# Help with coding up some matrix / broadcast function

#1

Say I’ve coded up a type called `Field`, and defined `broadcast` over these objects so that I can multiply them, i.e.

``````f1 = Field()
f2 = Field()

f1 .* f2 .* f1 # this works correctly
``````

Now I would also like to be able to work with `Vector`s of `Field`s, in particular I want matrix multiplication to “use the broadcasted * operator”, and to do so efficiently. By that I mean,

``````x = [f1,f2]'
y = [f1,f2]

# I want to be able to write this:
x * y + f1
# and have this be effectively evaluated:
x[1] .* y[1] .+ x[2] .* y[2] .+ f1
``````

In particular, I want to make sure there’s one single broadcast over everything, so that even the `x * y + f1` form does not allocate any temporary arrays.

Can anyone think of a good way to do this?

My best idea so far involves writing a custom `@generated broadcast` function, and then always writing `@. x * y + f1`. From inside the generated broadcast function I then have access to both the expression `x * y + f1`, and the types of the arguments, x, y and f1. Hence in theory I have everything I need to transform the call into what is needed.
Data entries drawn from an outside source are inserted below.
(** [struct sstf_data]; [queue] is the address of the embedded list head. *)
Record sstf_data := mk_sstf_data {
  direction : Z;
  prevsec : Z;
  queue : loc;
}.

(** The request queue as the handlers see it: all list links, the elevator's
    private data and the block layer's dispatch queue. *)
Record request_queue (H Q : Type) := mk_rq {
  links : H;
  elevator_data : sstf_data;
  dispatch_q : Q;
}.
Arguments mk_rq {H Q} _ _ _.
Arguments links {H Q} _.
Arguments elevator_data {H Q} _.
Arguments dispatch_q {H Q} _.

Section handlers.
Context {H Q : Type} `{!KList H}.
Context (blk_rq_pos : loc → Z) (elv_dispatch_add_tail : loc → Q → Q).

Definition sstf_merged_requests (q : request_queue H Q) (rq next : loc) : request_queue H Q :=
  mk_rq (list_del_init next (links q)) (elevator_data q) (dispatch_q q).

(** The code from the label [dispatch] to [return 1]. *)
Definition sstf_dispatch_label (q : request_queue H Q) (dir : Z) (rq_next : loc) : Z * request_queue H Q :=
  (1, mk_rq (list_del_init rq_next (links q))
            (mk_sstf_data dir (blk_rq_pos rq_next) (queue (elevator_data q)))
            (elv_dispatch_add_tail rq_next (dispatch_q q))).

Definition sstf_dispatch (fuel : nat) (q : request_queue H Q) : option (Z * request_queue H Q) :=
  let nd := elevator_data q in
  if negb (list_empty (queue nd) (links q)) then
    if direction nd =? SSTF_NEXT then
      next_head ← list_for_each (λ p, prevsec nd <? blk_rq_pos p) (queue nd) (links q) fuel;
      Some (if bool_decide (next_head = queue nd)
            then sstf_dispatch_label q SSTF_PREV (lh_prev (links q) next_head)
            else sstf_dispatch_label q (direction nd) next_head)
    else
      next_head ← list_for_each_prev (λ p, blk_rq_pos p <? prevsec nd) (queue nd) (links q) fuel;
      Some (if bool_decide (next_head = queue nd)
            then sstf_dispatch_label q SSTF_NEXT (lh_next (links q) next_head)
            else sstf_dispatch_label q (direction nd) next_head)
  else Some (0, q).

Definition sstf_add_request (fuel : nat) (q : request_queue H Q) (rq : loc) : option (request_queue H Q) :=
  let nd := elevator_data q in
  lo ← list_for_each_prev (λ p, blk_rq_pos p <? blk_rq_pos rq) (queue nd) (links q) fuel;
  Some (mk_rq (list_add rq lo (links q)) nd (dispatch_q q)).

Definition sstf_former_request (q : request_queue H Q) (rq : loc) : option loc :=
  if bool_decide (lh_prev (links q) rq = queue (elevator_data q)) then None
  else Some (lh_prev (links q) rq).

Definition sstf_latter_request (q : request_queue H Q) (rq : loc) : option loc :=
  if bool_decide (lh_next (links q) rq = queue (elevator_data q)) then None
  else Some (lh_next (links q) rq).

(** [nd] is what [kmalloc_node] returned, [None] for a failed allocation. *)
Definition sstf_init_queue (nd : option loc) (h : H) (q : Q) : option (request_queue H Q) :=
  match nd with
  | None => None
  | Some hd => Some (mk_rq (INIT_LIST_HEAD hd h) (mk_sstf_data SSTF_NEXT 0 hd) q)
  end.

(** [None] is the [BUG_ON]. *)
Definition sstf_exit_queue (q : request_queue H Q) : option unit :=
  if negb (list_empty (queue (elevator_data q)) (links q)) then None else Some tt.

(** [n] consecutive calls of the dispatch handler, with what each returned. *)
Fixpoint sstf_dispatch_n (fuel n : nat) (q : request_queue H Q) : option (list Z * request_queue H Q) :=
  match n with
  | O => Some ([], q)
  | S n' =>
      '(r, q1) ← sstf_dispatch fuel q;
      '(rs, q2) ← sstf_dispatch_n fuel n' q1;
      Some (r :: rs, q2)
  end.

(** The block layer's use of the elevator: requests are added and dispatched in
    any order. *)
Inductive elv_event := Add (rq : loc) | Dispatch.

#[global] Instance elv_event_eq_dec : EqDecision elv_event.
Proof. solve_decision. Defined.

Definition elv_step (fuel : nat) (e : elv_event) (q : request_queue H Q) : option (request_queue H Q) :=
  match e with
  | Add rq => sstf_add_request fuel q rq
  | Dispatch => '(_, q') ← sstf_dispatch fuel q; Some q'
  end.

(** ** The abstract elevator: a direction, the last sector and the sorted queue *)

Definition pos_le (x y : loc) : Prop := blk_rq_pos x <= blk_rq_pos y.

Definition sorted (l : list loc) : Prop := StronglySorted pos_le l.

Definition distinct_sectors (l : list loc) : Prop := StronglySorted (λ x y, blk_rq_pos x < blk_rq_pos y) l.

(** [queued q l]: the elevator's ring holds exactly [l], sorted by sector. *)
Definition queued (q : request_queue H Q) (l : list loc) : Prop :=
  ring (lh_next (links q)) (lh_prev (links q)) (queue (elevator_data q)) l ∧ sorted l.

(** The requests ahead of the head position in the two directions. *)
Definition ahead (p : Z) (l : list loc) : list loc := filter (λ x, p < blk_rq_pos x) l.

Definition behind (p : Z) (l : list loc) : list loc := filter (λ x, blk_rq_pos x < p) l.

(** What the elevator promises of one dispatch: in the current direction the
    nearest request strictly ahead; when there is none, it turns round and
    serves the extreme request. *)
Definition dispatch_choice (dir p : Z) (l : list loc) : option (Z * loc) :=
  if dir =? SSTF_NEXT then
    match head (ahead p l) with
    | Some x => Some (dir, x)
    | None => x ← last l; Some (SSTF_PREV, x)
    end
  else
    match last (behind p l) with
    | Some x => Some (dir, x)
    | None => x ← head l; Some (SSTF_NEXT, x)
    end.

(** The served request is the nearest in the direction of travel, or, at a turn,
    nothing was left ahead and it is the nearest of all the others. *)
Definition nearest_choice (dir p : Z) (l : list loc) (d : Z) (x : loc) : Prop :=
  if dir =? SSTF_NEXT then
    (d = dir ∧ p < blk_rq_pos x ∧ ∀ y, y ∈ l → p < blk_rq_pos y → blk_rq_pos x <= blk_rq_pos y) ∨
    (d = SSTF_PREV ∧ ∀ y, y ∈ l → blk_rq_pos y <= blk_rq_pos x ∧ blk_rq_pos y <= p)
  else
    (d = dir ∧ blk_rq_pos x < p ∧ ∀ y, y ∈ l → blk_rq_pos y < p → blk_rq_pos y <= blk_rq_pos x) ∨
    (d = SSTF_NEXT ∧ ∀ y, y ∈ l → blk_rq_pos x <= blk_rq_pos y ∧ p <= blk_rq_pos y).

(** [x] lies strictly ahead of the head position [p] in direction [dir]. *)
Definition facing (dir p : Z) (x : loc) : Prop :=
  if dir =? SSTF_NEXT then p < blk_rq_pos x else blk_rq_pos x < p.

(** The requests a run of the block layer adds, and its dispatches. *)
Definition added (evs : list elv_event) : list loc :=
  omap (λ e, match e with Add rq => Some rq | Dispatch => None end) evs.

Definition dispatches (evs : list elv_event) : nat :=
  length (filter (λ e, e = Dispatch) evs).

(** The order in which the elevator serves a queue that receives nothing new:
    everything ahead in the direction of travel, then the rest on the way back. *)
Definition sweep_order (dir p : Z) (l : list loc) : list loc :=
  if dir =? SSTF_NEXT
  then filter (λ x, p < blk_rq_pos x) l ++ reverse (filter (λ x, blk_rq_pos x <= p) l)
  else reverse (filter (λ x, blk_rq_pos x < p) l) ++ filter (λ x, p <= blk_rq_pos x) l.

Definition dispatched_all (q q' : request_queue H Q) (l : list loc) : Prop :=
  queued q' [] ∧ dispatch_q q' = foldl (λ d x, elv_dispatch_add_tail x d) (dispatch_q q) l.

End handlers.

Section elevator.
Context {H Q : Type} `{!KList H}.
Context (blk_rq_pos : loc → Z) (elv_dispatch_add_tail : loc → Q → Q).
Implicit Types q : request_queue H Q.
Implicit Types l : list loc.

(** ** What a cursor loop stops at *)

Lemma stop_at_head hd P l :
  stop_at hd P l = default hd (head (filter (λ x, P x = true) l)).
Proof.
  induction l as [|x l IH]; [done|]. rewrite stop_at_cons, filter_cons.
  destruct (P x); [rewrite decide_True by done|rewrite decide_False by done]; done.
Qed.

Lemma stop_at_last hd P l :
  stop_at hd P (reverse l) = default hd (last (filter (λ x, P x = true) l)).
Proof.
  induction l as [|x l IH] using rev_ind; [done|].
  rewrite reverse_app. simpl. rewrite stop_at_cons, filter_app, filter_cons, filter_nil.
  destruct (P x).
  - rewrite decide_True by done. by rewrite last_snoc.
  - rewrite decide_False by done. by rewrite app_nil_r.
Qed.

Lemma filter_ltb_ahead p l :
  filter (λ x, (p <? blk_rq_pos x) = true) l = ahead blk_rq_pos p l.
Proof. apply list_filter_iff. intros x. apply Z.ltb_lt. Qed.

Lemma filter_ltb_behind p l :
  filter (λ x, (blk_rq_pos x <? p) = true) l = behind blk_rq_pos p l.
Proof. apply list_filter_iff. intros x. apply Z.ltb_lt. Qed.

Lemma sorted_delete l1 x l2 : sorted blk_rq_pos (l1 ++ x :: l2) → sorted blk_rq_pos (l1 ++ l2).
Proof.
  unfold sorted. rewrite !StronglySorted_app, StronglySorted_cons. set_solver.
Qed.

(** ** Dispatch chooses as the abstract elevator does *)

Lemma dispatch_choice_None dir p l :
  dispatch_choice blk_rq_pos dir p l = None → l = [].
Proof.
  unfold dispatch_choice. destruct l as [|y l]; [done|].
  rewrite last_cons. repeat case_match; simplify_option_eq; done.
Qed.

Lemma ahead_elem p l x : x ∈ ahead blk_rq_pos p l ↔ p < blk_rq_pos x ∧ x ∈ l.
Proof. unfold ahead, behind. by rewrite list_elem_of_filter. Qed.

Lemma behind_elem p l x : x ∈ behind blk_rq_pos p l ↔ blk_rq_pos x < p ∧ x ∈ l.
Proof. unfold ahead, behind. by rewrite list_elem_of_filter. Qed.

Lemma dispatch_choice_elem dir p l d x :
  dispatch_choice blk_rq_pos dir p l = Some (d, x) → x ∈ l.
Proof.
  unfold dispatch_choice. destruct (_ =? _).
  - destruct (head (ahead _ _ _)) eqn:E; intros ?; simplify_option_eq.
    + by apply head_Some_elem_of, ahead_elem in E as [_ ?].
    + by apply last_Some_elem_of.
  - destruct (last (behind _ _ _)) eqn:E; intros ?; simplify_option_eq.
    + by apply last_Some_elem_of, behind_elem in E as [_ ?].
    + by apply head_Some_elem_of.
Qed.

Lemma sstf_dispatch_choice fuel q l :
  ring (lh_next (links q)) (lh_prev (links q)) (queue (elevator_data q)) l →
  (length l < fuel)%nat →
  sstf_dispatch blk_rq_pos elv_dispatch_add_tail fuel q =
    Some (match dispatch_choice blk_rq_pos (direction (elevator_data q)) (prevsec (elevator_data q)) l with
          | Some (d, x) => sstf_dispatch_label blk_rq_pos elv_dispatch_add_tail q d x
          | None => (0, q)
          end).
Proof.
  intros Hr Hf. unfold sstf_dispatch, dispatch_choice.
  erewrite list_empty_ring by done. pose proof (ring_hd _ _ _ _ Hr) as Hhd.
  rewrite (list_for_each_ring _ _ _ _ _ Hr Hf), (list_for_each_prev_ring _ _ _ _ _ Hr Hf).
  rewrite stop_at_head, stop_at_last, filter_ltb_ahead, filter_ltb_behind. simpl.
  case_bool_decide as Hl.
  { subst l. simpl. by repeat case_match. }
  simpl. destruct (_ =? SSTF_NEXT); f_equal.
  - destruct (head (ahead _ _ _)) as [x|] eqn:E; simpl.
    + rewrite bool_decide_false; [done|]. intros ->.
      apply head_Some_elem_of, ahead_elem in E as [_ ?]. done.
    + rewrite bool_decide_true by done. rewrite (ring_last _ _ _ _ Hr).
      destruct (last l) eqn:E'; [done|]. by apply last_None in E'.
  - destruct (last (behind _ _ _)) as [x|] eqn:E; simpl.
    + rewrite bool_decide_false; [done|]. intros ->.
      apply last_Some_elem_of, behind_elem in E as [_ ?]. done.
    + rewrite bool_decide_true by done. rewrite (ring_first _ _ _ _ Hr).
      destruct l; [done|]. done.
Qed.

(** A served request leaves the ring; what remains is still sorted. *)
Lemma sstf_dispatch_label_queued q d l1 x l2 :
  queued blk_rq_pos q (l1 ++ x :: l2) →
  queued blk_rq_pos (sstf_dispatch_label blk_rq_pos elv_dispatch_add_tail q d x).2 (l1 ++ l2).
Proof.
  intros [Hr Hs]. split; simpl; [by apply ring_del_init|by eapply sorted_delete].
Qed.

(** ** Order facts about a sorted queue *)

Lemma distinct_sorted l : distinct_sectors blk_rq_pos l → sorted blk_rq_pos l.
Proof.
  unfold distinct_sectors, sorted. induction l as [|x l IH]; [constructor|].
  rewrite !StronglySorted_cons, !Forall_forall. unfold pos_le.
  intros [Hx Hl]. split; [|by apply IH]. intros y Hy. specialize (Hx y Hy). lia.
Qed.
However, I’m not the most keen on what it might take to code up the logic for this transformation so it will work generally. Is there perhaps an easier way?

#2

I’m not sure how to implement the approach you’re envisioning. You can always define your own method of the * function for arrays with elements of type `Field`. For example (in Julia 0.6) you could :

``````struct Field
a::Real
b::Real
end

import Base.*
function *(A::Array{Field,2},B::Array{Field,2})
end
``````

Then inside your new `*` function you can define multiplication of arrays with element type `Field` using broadcasting in the way you like. Is there a reason why that approach wouldn’t work for you?

#3

Thanks, yea, the only reason that approach wouldn’t work is I’m trying to avoid allocating any temporary arrays and just use broadcasting across the entire expression. If I define * in the way you suggest, then `x*y` can certainly be done with a single broadcasted expression, but then the result is stored as a temporary array before being added to `f1`, rather than the whole thing being evaluated in one loop.

#4

Why can’t you just write `x .* y .+ f1`, or `@. x * y + f1`? This will work in 0.6 without requiring you to define any new `broadcast` methods.

Fusion of `x * y + f1` is not going to happen (at least, not in the near future), because it is a much harder problem — unlike the `x .* y .+ f1` fusion, which can happen at parse time (really, “lowering” time), fusing `x * y + f1` would have to happen much later, at compile time (after all of the types are identified etc.). This is the whole point of the dot syntax in Julia.

#5

(Note I edited my original post where I had an `x` instead of a `y` that might have caused some confusion, sorry about that)

The reason is just that that’s a different operation than what I’m after. To try and explain a bit better, in my example of `x*y+f1`, x is a row vector of Fields, y is a column vector of Fields, and f1 is a Field, so I want the `x*y` part to represent a dot product like it normally does for row/column vector multiplication, not a broadcast. That is, I want that to effectively evaluate `x[1] * y[1] + x[2] * y[2] + f1` but I want the whole thing to be broadcasted.

If I did `x.*y.+f1` the answer is going to be a Matrix of Fields, so not the operation I’m after.